- Task goal
Use the entries below and reproduce exactly the lines from the one containing "(k < 32 /\ bits" down to the one containing "pose proof (Z.mod_pos_bound", both of them included.
Start of Dataset
(** Marking an unused id of the window. *)
Lemma mark_id (c : credits) (id : Z) :
  win_base c -> available c id ->
  let c' := with_bitmap c (bitmap_set (credits_bm c) (id mod max_credits c)).2 in
  win_base c' /\ same_limits c c' /\
  (forall x, available c' x <-> available c x /\ x <> id) /\
  (forall x, seq_low c <= x < seq_high c ->
     bitmap_query (credits_bm c') (x mod max_credits c) =
     (x =? id) || bitmap_query (credits_bm c) (x mod max_credits c)).
Proof.
  intros Hb [Hid Hf]. set (off := id mod max_credits c).
  assert (0 <= off < bm_n (credits_bm c)) as Hoff by (apply residue_range, Hb).
  assert (forall x, seq_low c <= x < seq_high c ->
     bitmap_query (bitmap_set (credits_bm c) off).2 (x mod max_credits c) =
     (x =? id) || bitmap_query (credits_bm c) (x mod max_credits c)) as Hq.
  { intros x Hx. pose proof (residue_range c x Hb). rewrite query_set by (apply Hb || lia).
    destruct (Z.eqb_spec x id) as [->|Hne]; [by rewrite Z.eqb_refl|].
    rewrite (proj2 (Z.eqb_neq _ _)); [done|]. intros He. by apply Hne, (window_inj c). }
  split; [|split; [done|split; [|exact Hq]]].
  - split; simpl; try apply Hb.
    + apply bitmap_set_wf, Hb.
    + rewrite bm_n_set. apply Hb.
    + intros i Hi Hqi. rewrite query_set in Hqi by (apply Hb || done).
      destruct (Z.eqb_spec i off) as [->|_]; [by exists id|]. by apply Hb.
  - intros x. unfold available. simpl. fold (seq_high c).
    change (seq_high (with_bitmap c _)) with (seq_high c).
    split.
    + intros [Hx Hqx]. rewrite Hq in Hqx by done. apply orb_false_iff in Hqx as [Hne Hqx].
      apply Z.eqb_neq in Hne. done.
    + intros [[Hx Hqx] Hne]. split; [done|]. rewrite Hq, Hqx by done.
      by rewrite (proj2 (Z.eqb_neq _ _) Hne).
Qed.
Lemma indic_set_bit w k :
  0 <= k < 32 -> 0 <= w < 2 ^ 32 -> (forall j, 0 <= j < 32 - k -> Z.testbit w j = false) ->
  let w' := Z.lor w (Z.shiftl 1 (32 - (k + 1))) in
  0 <= w' < 2 ^ 32 /\ Z.testbit w' (31 - k) = true /\
  (forall j, 0 <= j < 32 - (k + 1) -> Z.testbit w' j = false) /\
  (forall j, 32 - k <= j -> Z.testbit w' j = Z.testbit w j).
Proof.
  intros Hk Hw Hz w'. subst w'. rewrite Z.shiftl_1_l. replace (32 - (k + 1)) with (31 - k) by lia.
  split; [split|split; [|split]].
  - apply Z.lor_nonneg. split; [lia|]. apply Z.pow_nonneg. lia.
  - assert (Hb : forall z, 0 <= z < 2 ^ 32 -> Z.land z (Z.ones 32) = z)
      by (intros z Hz'; rewrite Z.land_ones, Z.mod_small by lia; done).
    assert (Hp : 0 <= 2 ^ (31 - k) < 2 ^ 32)
      by (split; [apply Z.pow_nonneg; lia|apply Z.pow_lt_mono_r; lia]).
    rewrite <- (Hb w Hw), <- (Hb (2 ^ (31 - k)) Hp), <- Z.land_lor_distr_l, Z.land_ones by lia.
    apply Z.mod_pos_bound. lia.
  - by rewrite Z.lor_spec, Z.pow2_bits_true, orb_true_r by lia.
  - intros j Hj. rewrite Z.lor_spec, Hz, Z.pow2_bits_false by lia. done.
  - intros j Hj. rewrite Z.lor_spec, (Z.pow2_bits_false (31 - k)), orb_false_r by lia. done.
Qed.

Lemma put_match_ok st k l o :
  wf st k -> k = indic_bit st mod 32 -> compressed_pos st + Z.min l 6 <= len (compressed st) ->
  3 <= l <= MAX_LEN -> 1 <= o <= 0x2000 ->
  exists st1 n, put_match st l o = Some st1 /\ wf st1 (k + 1) /\ 2 <= n <= l /\
    len (compressed st1) = len (compressed st) /\ byte_left st1 = byte_left st - l /\
    uncompressed_pos st1 = uncompressed_pos st + l /\ compressed_pos st1 = compressed_pos st + n /\
    indic_pos st1 = indic_pos st /\ indic_bit st1 = indic_bit st /\
    forall b', settled st1 (k + 1) b' ->
      adds_item st k true b' /\
      get_metadata b' (compressed_pos st) (nibble_index st) =
        Some (l, o - 1, compressed_pos st1, nibble_index st1).
Proof.
  intros (Hk & Hi & Hc & Hn & Hr & Hz) Hk32 Hlen Hl Ho. unfold put_match.
  destruct (put_metadata_ok (compressed st) (compressed_pos st) (nibble_index st) l o)
    as (b1 & n & -> & Hn6 & Hnl & Hnb & Hch & H16 & Hg); [lia|done|lia|done|done|].
  cbn [mbind option_bind]. rewrite <- Hk32.
  assert (Hk' : 0 <= k < 32) by (subst k; apply Z.mod_pos_bound; lia).
  destruct (indic_set_bit (indic st) k Hk' Hr Hz) as (Hw1 & Hw2 & Hw3 & Hw4).
  fold (next_nibble (compressed_pos st) (nibble_index st) l).
  set (nib1 := next_nibble _ _ _) in *. pose proof (nibble_size_cases (nibble_index st)).
  assert (Hnn : nib1 = 0 \/ nib1 = nibble_index st \/
                nibble_index st = 0 /\ nib1 = compressed_pos st + 2)
    by (unfold nib1, next_nibble; repeat case_if; boolify; lia).
  eexists _, n. split; [done|]. unfold wf, settled, adds_item.
  cbn [compressed uncompressed_pos compressed_pos byte_left indic indic_pos indic_bit nibble_index].
  split.
  { do 4 (split; [lia|]). done. }
  split; [lia|]. split; [apply Hch|]. do 5 (split; [done|]).
  intros b' (H1 & H2 & H3 & H4). split; [|apply Hg].
  - split; [|rewrite H4 by lia; done]. split; [lia|]. split; [|split].
    + intros i Hi1 Hi2 Hi3. rewrite H2, (proj2 Hch) by lia. done.
    + intros Hn0. destruct (decide (nib1 = nibble_index st)) as [E|E].
      * rewrite E in *. rewrite H3, H16 by done. done.
      * rewrite H2, H16 by lia. done.
    + intros j Hj. rewrite H4, Hw4 by lia. done.
  - split; [lia|]. split; [|split; [done|]].
    + intros j Hj Hj'. apply H2; lia.
    + intros Hn0 Hn1. apply H2; lia.
Qed.

(** The bits of the current word that are used. *)
Definition bits (st : cstate) : Z := indic_bit st mod 32.

Lemma next_indic_ok st k :
  wf st k -> k = bits st + 1 -> 0 <= indic_bit st < 2 ^ 32 - 1 ->
  compressed_pos st <= len (compressed st) ->
  exists st', next_indic st = Some st' /\ wf st' (bits st') /\
    len (compressed st') = len (compressed st) /\ byte_left st' = byte_left st /\
    uncompressed_pos st' = uncompressed_pos st /\ nibble_index st' = nibble_index st /\
    indic_bit st' = indic_bit st + 1 /\
    (k < 32 /\ bits st' = k /\ compressed_pos st' = compressed_pos st /\ indic_pos st' = indic_pos st \/
     k = 32 /\ bits st' = 0 /\ compressed_pos st' = compressed_pos st + 4 /\
       indic_pos st' = compressed_pos st) /\
    forall b', settled st' (bits st') b' -> settled st k b'.
Proof.
  intros (Hk & Hi & Hc & Hn & Hr & Hz) Hkb Hb Hlen. unfold next_indic, bits in *.
  rewrite u32_id by (unfold in_w; lia).
  replace (indic_bit st + 1 - 1) with (indic_bit st) by lia.
  pose proof (Z.mod_pos_bound (indic_bit st) 32 ltac:(lia)).
  assert (Hm : (indic_bit st + 1) mod 32 = if k =? 32 then 0 else k).
  { rewrite <- Zplus_mod_idemp_l. destruct (Z.eqb_spec k 32).
    - replace (indic_bit st mod 32 + 1) with 32 by lia. done.
    - rewrite <- Hkb. apply Z.mod_small. lia. }
  rewrite Hm. destruct (Z.eqb_spec k 32) as [-> |].
  - rewrite (proj2 (Z.ltb_lt 0 _)) by lia.
    destruct (put32_ok (compressed st) (indic_pos st) (indic st)) as (b1 & -> & Hch & Hw); [lia..|].
    cbn [mbind option_bind]. eexists. split; [done|]. unfold wf, settled.
    cbn [compressed uncompressed_pos compressed_pos byte_left indic indic_pos indic_bit nibble_index].
    rewrite Hm. split.
    { do 5 (split; [lia|]). intros j Hj. apply Z.bits_0. }
    split; [apply Hch|]. do 4 (split; [done|]). split; [right; done|].
    intros b' (H1 & H2 & H3 & H4). split; [lia|]. split; [|split].
    + intros i Hi1 Hi2 Hi3. rewrite H2, (proj2 Hch) by lia. done.
    + intros Hn0. rewrite H3, (proj2 Hch) by lia. done.
    + intros j Hj. unfold word in *. by rewrite !H2, Hw by lia.
  - rewrite (proj2 (Z.ltb_ge k _)) by lia. eexists. split; [done|]. unfold wf, settled.
    cbn [compressed uncompressed_pos compressed_pos byte_left indic indic_pos indic_bit nibble_index].
    rewrite Hm. do 6 (split; [done|]). split; [left; repeat split; lia|]. done.
Qed.

(** The decompressor has produced what the compressor has read, and is where the
    compressor was. *)
Definition sync (data : list Z) (st : cstate) (b' : list Z) (ds : dstate) : Prop :=
  output ds = take (Z.to_nat (uncompressed_pos st)) data /\ dnibble_index ds = nibble_index st /\
  (bits st = 0 /\ indicator_bit ds = 0 /\ input_index ds = indic_pos st /\
     compressed_pos st = indic_pos st + 4 \/
   bits st <> 0 /\ indicator_bit ds = 32 - bits st /\ indicator ds = word b' (indic_pos st) /\
     input_index ds = compressed_pos st).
End of Dataset
- Response to the task
    (k < 32 /\ bits st' = k /\ compressed_pos st' = compressed_pos st /\ indic_pos st' = indic_pos st \/
     k = 32 /\ bits st' = 0 /\ compressed_pos st' = compressed_pos st + 4 /\
       indic_pos st' = compressed_pos st) /\
    forall b', settled st' (bits st') b' -> settled st k b'.
Proof.
  intros (Hk & Hi & Hc & Hn & Hr & Hz) Hkb Hb Hlen. unfold next_indic, bits in *.
  rewrite u32_id by (unfold in_w; lia).
  replace (indic_bit st + 1 - 1) with (indic_bit st) by lia.
  pose proof (Z.mod_pos_bound (indic_bit st) 32 ltac:(lia)).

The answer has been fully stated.